Institute of Communications and Connected Systems


UCL launches £1.3m world-leading communications system testbed

1 March 2021

UCL researchers have recently been awarded £1.3m to develop a world-leading experimental testbed for state-of-the-art optical and wireless communication systems and networks research

insert shows a 'rack' of measurement equipment stacked on top of each other, with many wires and screens showing graphs, the back ground image shows a map of the world with many icos of people and map pointers connected by a network of lines.

Author: Dr Robert Thompson, Institute Manager

Future Networks | Optical Communications | Wireless Systems

UCL researchers have recently begun the development of a £1.3m world-leading testbed capable of characterising and investigating state-of-the-art optical and wireless communication systems and networks. 

The test-bed is supported by a £990 000 grant from the UK's Engineering and Physical Science Research Council (EPSRC) in addition to a £300 000 contribution from UCL and support from Industry.

The project to develop the testbed began last month and will provide signal generation and detection capabilities, unique within the UK, the facility will consolidate and enhance the UK's international leadership in the area of optical and wireless networks research.

Once complete, the testbed will allow ultra-low noise, high-resolution capture and analysis of complex broadband signals significantly expanding UCL's already extensive optical and wireless networks test facilities.

Current and future communication systems and networks depend on a high-capacity, adaptive, secure digital infrastructure.
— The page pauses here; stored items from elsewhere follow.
(** In exact arithmetic a longer term gives a smaller payment. *)
Lemma payment_term_order (principal rate : Q) (y1 y2 : Z) :
  0 < principal -> 0 <= rate -> (0 < y1)%Z -> (y1 < y2)%Z ->
  exists p1 p2,
    monthly_mortgage_payment principal rate y1 = Ok p1 /\
    monthly_mortgage_payment principal rate y2 = Ok p2 /\
    p2 < p1.
Proof.
  intros HP Hr H1 H12. assert (H2 : (0 < y2)%Z) by lia.
  destruct (mortgage_spec principal rate y1 Hr H1) as (p1 & E1 & Hp1).
  destruct (mortgage_spec principal rate y2 Hr H2) as (p2 & E2 & Hp2).
  exists p1, p2. split; [exact E1|]. split; [exact E2|].
  destruct (Z.to_nat (y1 * 12)) as [|k] eqn:Ek; [lia|].
  set (d := (Z.to_nat (y2 * 12) - S k - 1)%nat).
  assert (Hk1 : (y1 * 12)%Z = Z.of_nat (S k)) by lia.
  assert (Hk2 : (y2 * 12)%Z = Z.of_nat (S k + S d)) by lia.
  pose proof (payment_gsum principal rate y1 _ Hr H1 Hk1) as G1.
  pose proof (payment_gsum principal rate y2 _ Hr H2 Hk2) as G2.
  rewrite <- Hp1 in G1. rewrite <- Hp2 in G2.
  assert (0 <= rate / 12) by (apply Qle_shift_div_l; lra).
  assert (Hg1 : 0 < gsum (1 + rate / 12) (S k)) by (apply gsum_pos; lra).
  assert (Hg2 : 0 < gsum (1 + rate / 12) (S k + S d)).
  { replace (S k + S d)%nat with (S (k + S d)) by lia. apply gsum_pos. lra. }
  apply (ratio_cancel p2 p1 principal _ _ _ _ HP Hg2 Hg1 G2 G1).
  apply ratio_lt. lra.
Qed.

(** X9: on moderate inputs (a principal between 1 and ten million, a rate
    that is 0 or between 0.0001 and 0.2, terms of 1 to 50 years), a longer
    term gives a strictly smaller payment. *)
Theorem payment_decreasing_in_term (principal rate : Q) (y1 y2 : Z) :
  Moderate.amount principal -> Moderate.rate rate ->
  Moderate.years y1 -> Moderate.years y2 -> (y1 < y2)%Z ->
  exists p1 p2,
    monthly_mortgage_payment principal rate y1 = Ok p1 /\
    monthly_mortgage_payment principal rate y2 = Ok p2 /\
    p2 < p1.
Proof.
  intros HP Hr H1 _ H12.
  apply payment_term_order;
    [now apply moderate_amount_pos | now apply moderate_rate_nonneg
    | now apply moderate_years_pos | exact H12].
Qed.

Lemma payment_decreasing_in_term_witness :
  (Moderate.amount 720000 /\ Moderate.rate (4 # 100) /\ Moderate.years 15 /\
   Moderate.years 30 /\ (15 < 30)%Z) /\
  exists p1 p2,
    monthly_mortgage_payment 720000 (4 # 100) 15 = Ok p1 /\
    monthly_mortgage_payment 720000 (4 # 100) 30 = Ok p2 /\
    p2 < p1.
Proof.
  assert (Ha : Moderate.amount 720000) by (split; lra).
  assert (Hr : Moderate.rate (4 # 100)) by (right; split; lra).
  assert (H1 : Moderate.years 15) by (unfold Moderate.years; lia).
  assert (H2 : Moderate.years 30) by (unfold Moderate.years; lia).
  assert (H12 : (15 < 30)%Z) by lia.
  split.
  - split; [exact Ha|]. split; [exact Hr|]. split; [exact H1|].
    split; [exact H2 | exact H12].
  - exact (payment_decreasing_in_term 720000 (4 # 100) 15 30
             Ha Hr H1 H2 H12).
Defined.

(** ** Sensitivities of the comparison *)

(** The returned triple with the annuity written as a geometric sum. *)
Lemma evaluate_gsum (p : params) (k : nat) :
  0 <= mortgage_rate p -> (0 < term_years p)%Z ->
  (term_years p * 12)%Z = Z.of_nat k ->
  exists o, buy_vs_rent_wealth p = Ok o /\
    buy_wealth o
      == house_price p * (1 + home_appreciation p) ^ term_years p /\
    rent_wealth o
      == house_price p * down_pct p * (1 + invest_return p) ^ term_years p
         + (Spec.monthlyMortgagePayment (house_price p * (1 - down_pct p))
              (mortgage_rate p) (term_years p)
            - house_price p * rent_yield p / 12)
           * gsum (1 + invest_return p / 12) k /\
    diff o == buy_wealth o - rent_wealth o.
Proof.
  intros Hm Ht Hk.
  destruct (evaluate_spec p Hm Ht) as (o & E & HB & HR & HD).
  exists o. split; [exact E|]. split; [exact HB|]. split; [|exact HD].
  rewrite HR. unfold Spec.rentWealth, Spec.monthlyInvestableDifference.
  rewrite (annuity_gsum _ _ k _ Hk). reflexivity.
Qed.

(** In exact arithmetic a higher rent yield lowers the rent wealth and
    raises the difference. *)
Lemma rent_yield_order (p : params) (y1 y2 : Q) :
  0 < house_price p -> 0 <= mortgage_rate p -> (0 < term_years p)%Z ->
  0 <= invest_return p -> y1 < y2 ->
  exists o1 o2,
    buy_vs_rent_wealth (with_rent_yield p y1) = Ok o1 /\
    buy_vs_rent_wealth (with_rent_yield p y2) = Ok o2 /\
    buy_wealth o1 == buy_wealth o2 /\
    rent_wealth o2 < rent_wealth o1 /\
    diff o1 < diff o2.
Proof.
  intros HP Hm Ht Hi Hy.
  destruct (Z.to_nat (term_years p * 12)) as [|k] eqn:Ek; [lia|].
  assert (Hk : (term_years p * 12)%Z = Z.of_nat (S k)) by lia.
  destruct (evaluate_gsum (with_rent_yield p y1) _ Hm Ht Hk)
    as (o1 & E1 & HB1 & HR1 & HD1).
  destruct (evaluate_gsum (with_rent_yield p y2) _ Hm Ht Hk)
    as (o2 & E2 & HB2 & HR2 & HD2).
  cbn [house_price down_pct mortgage_rate term_years rent_yield invest_return
       home_appreciation with_rent_yield] in HB1, HB2, HR1, HR2.
  exists o1, o2. split; [exact E1|]. split; [exact E2|].
  assert (Hbw : buy_wealth o1 == buy_wealth o2) by (now rewrite HB1, HB2).
  assert (0 <= invest_return p / 12) by (apply Qle_shift_div_l; lra).
  pose proof (gsum_pos (1 + invest_return p / 12) k ltac:(lra)) as HG.
  assert (Hrw : rent_wealth o2 < rent_wealth o1).
  { rewrite HR1, HR2.
    set (G := gsum (1 + invest_return p / 12) (S k)) in *.
    set (L := house_price p * down_pct p * (1 + invest_return p) ^ term_years p).
    set (m := Spec.monthlyMortgagePayment _ _ _).
    clearbody G L m.
    assert (Hrent : house_price p * y1 / 12 < house_price p * y2 / 12).
    { apply Qmult_lt_compat_r; [reflexivity|]. now apply scale_lt. }
    assert ((m - house_price p * y2 / 12) * G
            < (m - house_price p * y1 / 12) * G)
      by (apply Qmult_lt_compat_r; [exact HG | lra]).
    lra. }
  split; [exact Hbw|]. split; [exact Hrw|].
  rewrite HD1, HD2, Hbw. lra.
Qed.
Underpinning this infrastructure are high-capacity optical networks enabling ubiquitous, fast and low-delay wireless connectivity. The UCL testbed has been designed to support the new research essential to ensuring this infrastructure evolves to support new services.
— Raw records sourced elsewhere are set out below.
(** A state file that does not load stops the run before any request: the
    exception of the load comes out, nothing is requested, nothing is
    written. *)
Theorem unloadable_state_file_stops_the_run env srv f e :
  loaded f = Raise e ->
  fst (invoke env srv f) = Raise e
  /\ calls (snd (invoke env srv f)) = []
  /\ state_file (snd (invoke env srv f)) = f.
Proof.
  intros Hl. rewrite (invoke_unloadable env srv f e Hl).
  repeat split; reflexivity.
Qed.

(** An invocation makes at most four calls, at most one of them a ticket
    request, and every request that carries a session token carries the one
    this invocation's session request returned. *)
Theorem requests_carry_the_session env srv f :
  (length (calls (snd (invoke env srv f))) <= 4)%nat
  /\ (length (List.filter is_ticket_call (calls (snd (invoke env srv f))))
      <= 1)%nat
  /\ forall c session,
       In c (calls (snd (invoke env srv f))) ->
       session_of c = Some session ->
       opened srv = Return session.
Proof.
  destruct (loaded f) as [m|e] eqn:Hl.
  - pose proof (invoke_phases env srv f m Hl) as H. cbv zeta in H.
    destruct (opened srv) as [tok|e].
    + destruct H as [_ H].
      assert (exists rest,
                 calls (snd (invoke env srv f))
                 = GET_initSession
                   :: ticket_request tok env
                        (transition_table (m !! fingerprint_of env)
                           (state_of env))
                   ++ GET_killSession tok :: rest
                 /\ (rest = [] \/ exists d, rest = [write_STATE_FILE d]))
        as (rest & -> & Hrest).
      { destruct (killed srv tok) as [[]|e]; destruct H as (_ & H & _);
          rewrite H; eexists; split; eauto. }
      destruct (transition_table _ _) as [|id|];
        destruct Hrest as [->|[d ->]]; cbn;
        (split; [lia|]); (split; [lia|]);
        intros c session Hin Hs;
        repeat (destruct Hin as [<-|Hin]; [cbn in Hs; congruence|]);
        destruct Hin.
    + destruct H as (_ & H & _). rewrite H. cbn.
      split; [lia|]. split; [lia|].
      intros c session [<-|[]] Hs. discriminate Hs.
  - rewrite (invoke_unloadable env srv f e Hl). cbn.
    split; [lia|]. split; [lia|]. intros c session [].
Qed.

Lemma row_create (m : gmap string Z) fp state :
  m !! fp = None -> alarm state -> transition_table (m !! fp) state = Create.
Proof.
  intros Hn Hs. unfold transition_table. rewrite Hn, (alarm_row state Hs).
  reflexivity.
Qed.

Lemma row_keep (m : gmap string Z) fp state id :
  m !! fp = Some id -> alarm state ->
  transition_table (m !! fp) state = Nothing.
Proof.
  intros Hn Hs. unfold transition_table. rewrite Hn, (alarm_row state Hs).
  reflexivity.
Qed.

Lemma row_close (m : gmap string Z) fp id :
  m !! fp = Some id -> transition_table (m !! fp) "OK" = Close id.
Proof. intros Hn. unfold transition_table. rewrite Hn. reflexivity. Qed.

(** The first alarm of a fingerprint, once its ticket is created and the
    session closed *)
Lemma first_alarm env srv f (m : gmap string Z) tok id :
  loaded f = Return m ->
  m !! fingerprint_of env = None ->
  alarm (state_of env) ->
  opened srv = Return tok ->
  created srv tok (ticket_of env) = Return id ->
  killed srv tok = Return tt ->
  state_file (snd (invoke env srv f))
  = Stored (<[fingerprint_of env := id]> m).
Proof.
  intros Hl Hn Hs Ho Hc Hk.
  destruct (invoke_table env srv f m tok Hl Ho) as (_ & Hd & Hf).
  rewrite (Hf Hk), Hd, (row_create m _ _ Hn Hs).
  cbn [ticket_record]. rewrite Hc. reflexivity.
Qed.

(** A second alarm for a fingerprint whose ticket is recorded, whatever its
    state (WARNING after CRITICAL or the reverse) and whatever the peer
    answers, makes no ticket request and leaves the recorded id. *)
Theorem repeated_alarm_creates_one_ticket
    env srv f (m : gmap string Z) tok id env' srv' tok' :
  loaded f = Return m ->
  m !! fingerprint_of env = None ->
  alarm (state_of env) ->
  opened srv = Return tok ->
  created srv tok (ticket_of env) = Return id ->
  killed srv tok = Return tt ->
  fingerprint_of env' = fingerprint_of env ->
  alarm (state_of env') ->
  opened srv' = Return tok' ->
  List.filter is_ticket_call
    (calls (snd (invoke env' srv' (state_file (snd (invoke env srv f))))))
  = []
  /\ state_data (snd (invoke env' srv' (state_file (snd (invoke env srv f)))))
     = <[fingerprint_of env := id]> m.
Proof.
  intros Hl Hn Hs Ho Hc Hk Hfp Hs' Ho'.
  rewrite (first_alarm env srv f m tok id Hl Hn Hs Ho Hc Hk).
  destruct (invoke_table env' srv'
              (Stored (<[fingerprint_of env := id]> m))
              (<[fingerprint_of env := id]> m) tok' eq_refl Ho') as (Hreq & Hd & _).
  rewrite Hreq, Hd, Hfp.
  rewrite (row_keep _ _ _ id (lookup_insert_eq m _ id) Hs').
  split; reflexivity.
Qed.

(** An alarm followed by the OK of the same fingerprint, both served
    without error, closes the very ticket the alarm created and leaves the
    state file holding the map the alarm found. *)
Theorem alarm_then_ok_restores_the_map
    env srv f (m : gmap string Z) tok id env' srv' tok' :
  loaded f = Return m ->
  m !! fingerprint_of env = None ->
  alarm (state_of env) ->
  opened srv = Return tok ->
  created srv tok (ticket_of env) = Return id ->
  killed srv tok = Return tt ->
  fingerprint_of env' = fingerprint_of env ->
  state_of env' = "OK" ->
  opened srv' = Return tok' ->
  closed srv' tok' id = Return tt ->
  killed srv' tok' = Return tt ->
  List.filter is_ticket_call
    (calls (snd (invoke env' srv' (state_file (snd (invoke env srv f))))))
  = [PUT_Ticket tok' id 6]
  /\ state_file (snd (invoke env' srv' (state_file (snd (invoke env srv f)))))
     = Stored m.
Proof.
  intros Hl Hn Hs Ho Hc Hk Hfp Hs' Ho' Hc' Hk'.
  rewrite (first_alarm env srv f m tok id Hl Hn Hs Ho Hc Hk).
  destruct (invoke_table env' srv'
              (Stored (<[fingerprint_of env := id]> m))
              (<[fingerprint_of env := id]> m) tok' eq_refl Ho') as (Hreq & Hd & Hf).
  rewrite (Hf Hk'), Hreq, Hd, Hfp, Hs'.
  rewrite (row_close _ _ id (lookup_insert_eq m _ id)).
  cbn [ticket_request ticket_record]. rewrite Hc', Hfp.
  rewrite (delete_insert_id m _ id Hn). split; reflexivity.
Qed.

(** An invocation that returns normally has opened its session, has had
    the ticket request the table asks for (if any) succeed and has had its
    session close return; one whose session does not open, or whose
    session close raises, ends in that exception. *)
Theorem normal_return_needs_every_request
    env srv f (m : gmap string Z) :
  loaded f = Return m ->
  (fst (invoke env srv f) = Return tt ->
   exists tok,
     opened srv = Return tok
     /\ ticket_outcome srv tok env
          (transition_table (m !! fingerprint_of env) (state_of env))
        = Return tt
     /\ killed srv tok = Return tt)
  /\ (forall e, opened srv = Raise e -> fst (invoke env srv f) = Raise e)
  /\ (forall tok e, opened srv = Return tok -> killed srv tok = Raise e ->
      fst (invoke env srv f) = Raise e).
Proof.
  intros Hl.
  pose proof (invoke_phases env srv f m Hl) as H. cbv zeta in H.
  destruct (opened srv) as [tok|e].
  - destruct H as [_ H].
    destruct (killed srv tok) as [[]|e] eqn:Hk; destruct H as (Hr & _);
      rewrite Hr.
    + split; [|split].
      * intros Ht. exists tok. split; [reflexivity|].
        split; [exact Ht|exact Hk].
      * discriminate.
      * intros tok' e' [= <-] Hk'. rewrite Hk in Hk'. discriminate Hk'.
    + split; [discriminate|]. split; [discriminate|].
      intros tok' e' [= <-] Hk'. rewrite Hk in Hk'. exact Hk'.
  - destruct H as (Hr & _). rewrite Hr.
    split; [discriminate|]. split.
    + intros e' [= <-]. reflexivity.
    + discriminate.
Qed.

(** A ticket request that raises leaves the map as it was loaded, and the
    same map is written back; so the same event, met again, asks for the
    same ticket request: a failed create or close is tried again. *)
Theorem failed_ticket_request_is_retried
    env srv f (m : gmap string Z) tok e srv' tok' :
  loaded f = Return m ->
  opened srv = Return tok ->
  killed srv tok = Return tt ->
  ticket_outcome srv tok env
    (transition_table (m !! fingerprint_of env) (state_of env)) = Raise e ->
  opened srv' = Return tok' ->
  fst (invoke env srv f) = Raise e
  /\ state_file (snd (invoke env srv f)) = Stored m
  /\ List.filter is_ticket_call
       (calls (snd (invoke env srv' (state_file (snd (invoke env srv f))))))
     = ticket_request tok' env
         (transition_table (m !! fingerprint_of env) (state_of env)).
Proof.
  intros Hl Ho Hk He Ho'.
  pose proof (invoke_phases env srv f m Hl) as H. cbv zeta in H.
  rewrite Ho, Hk in H. destruct H as (_ & Hr & _ & Hf).
  assert (ticket_record srv tok env
            (transition_table (m !! fingerprint_of env) (state_of env)) m
          = m) as Hsame.
  { unfold ticket_outcome, ticket_record in *.
    destruct (transition_table _ _) as [|id|]; [| |reflexivity].
    - destruct (created srv tok (ticket_of env));
        [discriminate|reflexivity].
    - destruct (closed srv tok id); [discriminate|reflexivity]. }
  rewrite Hsame in Hf. rewrite Hr, Hf, He.
  split; [reflexivity|]. split; [reflexivity|].
  apply (invoke_table env srv' (Stored m) m tok' eq_refl Ho').
Qed.

(** The answer to the session close is not looked at: whatever its status
    code, the map is written and the run ends as the ticket request did. *)
Theorem session_close_status_is_ignored
    env srv f (m : gmap string Z) tok (res : response unit) :
  loaded f = Return m ->
  opened srv = Return tok ->
  killSession srv tok = Return res ->
  state_file (snd (invoke env srv f)) = Stored (state_data (snd (invoke env srv f)))
  /\ fst (invoke env srv f)
     = ticket_outcome srv tok env
         (transition_table (m !! fingerprint_of env) (state_of env)).
Proof.
  intros Hl Ho Hk.
  pose proof (invoke_phases env srv f m Hl) as H. cbv zeta in H.
  assert (killed srv tok = Return tt) as Hk'
    by (unfold killed; rewrite Hk; reflexivity).
  rewrite Ho, Hk' in H. destruct H as (Hd & Hr & _ & Hf).
  rewrite Hd, Hf, Hr. split; reflexivity.
Qed.

(** When the session close raises after a ticket was created, the state
    file keeps no trace of it;
    the next alarm of the fingerprint creates a second ticket and records
    that one, so two tickets are open at the peer for one fingerprint and
    the first is in no map any more. *)
Theorem dropped_session_close_loses_the_ticket
    env srv f (m : gmap string Z) tok id e env' srv' tok' id' :
  loaded f = Return m ->
  m !! fingerprint_of env = None ->
  alarm (state_of env) ->
  opened srv = Return tok ->
  created srv tok (ticket_of env) = Return id ->
  killed srv tok = Raise e ->
  fingerprint_of env' = fingerprint_of env ->
  alarm (state_of env') ->
  opened srv' = Return tok' ->
  created srv' tok' (ticket_of env') = Return id' ->
  killed srv' tok' = Return tt ->
  state_file (snd (invoke env srv f)) = f
  /\ List.filter is_ticket_call
       (calls (snd (invoke env' srv' (state_file (snd (invoke env srv f))))))
     = [POST_Ticket tok' (ticket_of env')]
  /\ state_file (snd (invoke env' srv' (state_file (snd (invoke env srv f)))))
     = Stored (<[fingerprint_of env := id']> m)
  /\ forall open,
       settle env' srv'
         (calls (snd (invoke env' srv' (state_file (snd (invoke env srv f))))))
         (settle env srv (calls (snd (invoke env srv f))) open)
         (fingerprint_of env)
       = id' :: id :: open (fingerprint_of env).
Proof.
  intros Hl Hn Hs Ho Hc Hk Hfp Hs' Ho' Hc' Hk'.
  pose proof (invoke_phases env srv f m Hl) as H. cbv zeta in H.
  rewrite Ho, Hk, (row_create m _ _ Hn Hs) in H.
  destruct H as (_ & _ & Hcalls & Hf). rewrite Hf, Hcalls.
  pose proof (invoke_phases env' srv' f m Hl) as H'. cbv zeta in H'.
  rewrite Hfp, Ho', Hk', (row_create m _ _ Hn Hs') in H'.
  destruct H' as (_ & _ & Hcalls' & Hf'). rewrite Hf', Hcalls'.
  cbn [ticket_request ticket_record app]. rewrite Hc'.
  split; [reflexivity|]. split; [reflexivity|].
  split; [rewrite Hfp; reflexivity|].
  intros open. unfold settle. cbn [fold_left tally].
  rewrite Hc, Hc', Hfp, String.eqb_refl. reflexivity.
Qed.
Supporting the co-design of optical-wireless systems the testbed will enable the evolution of infrastructure to support future demands, including machine-machine communications supporting millions of devices per km2, high-performance computing, networks moving to less than 1-millisecond delay, ultrahigh-bandwidth optical systems aiming to reach peta bit/s and wireless applications going beyond 10Gbps connections.

Reflecting on the impact of the work Professor Polina Bayvel, leading the work of the facility, Head of the Optical Networks research Group in the UCL Department of Electronic and Electrical Engineering, said:

"The research this test bed will enable is focused on one of our society's greatest technical challenges with impact across the entirety of the economy and society. The work can transform the development of information and communication infrastructure.

"A high-capacity, flexible, cost-effective and efficient telecommunications and data infrastructure is of great national and international importance."

To meet the demands of an increasingly data-intensive economy, and support applications requiring ubiquitous connectivity, high-bandwidth, ultra-low-latency and high reliability we require continuous advances in the infrastructure of our communications networks. 

These advances require both fundamental and applied research to continually drive the evolution of the network and meet these demands.

Telecommunications and network infrastructure is a fast-moving and internationally fierce field of both research, and industrial development. The UK has historically maintained a position of leadership in this field. This new world-class facility will allow the UK to maintain this leadership, providing experimental demonstrations of UK led theoretical advances that can be translated to industrial application.

Speaking about the alignment with future networks Professor Izzat Darwazeh, Director of the UCL Institute of Communications and Connected Systems said: 

"Future communications Systems and Networks will combine advanced wireless and advance fibre communication parts, currently these different domains are rarely co-designed, with this facility in addition to our current laboratories such co-design and testing will become possible. 

"We believe this uniqueness will attract research and innovation activities from across UK academia and industry and Internationally." 

Based in UCL laboratories the new facility will be connected to the National Dark Fibre Facility, allowing the distribution of signals between the facility and partner institutions across the UK, including the Universities of Bristol, Cambridge and Southampton. In doing so the facility will facilitate UK wide research collaborations across new photonic and RF devices, systems and networks. 

The facility will offer a new advanced capability for UK industry to characterise, investigate and develop advanced and diverse telecommunications and digital infrastructure. Providing a shared facility will foster cross-academic-industry collaboration enabling co-design and the integration of research expertise with industrial application.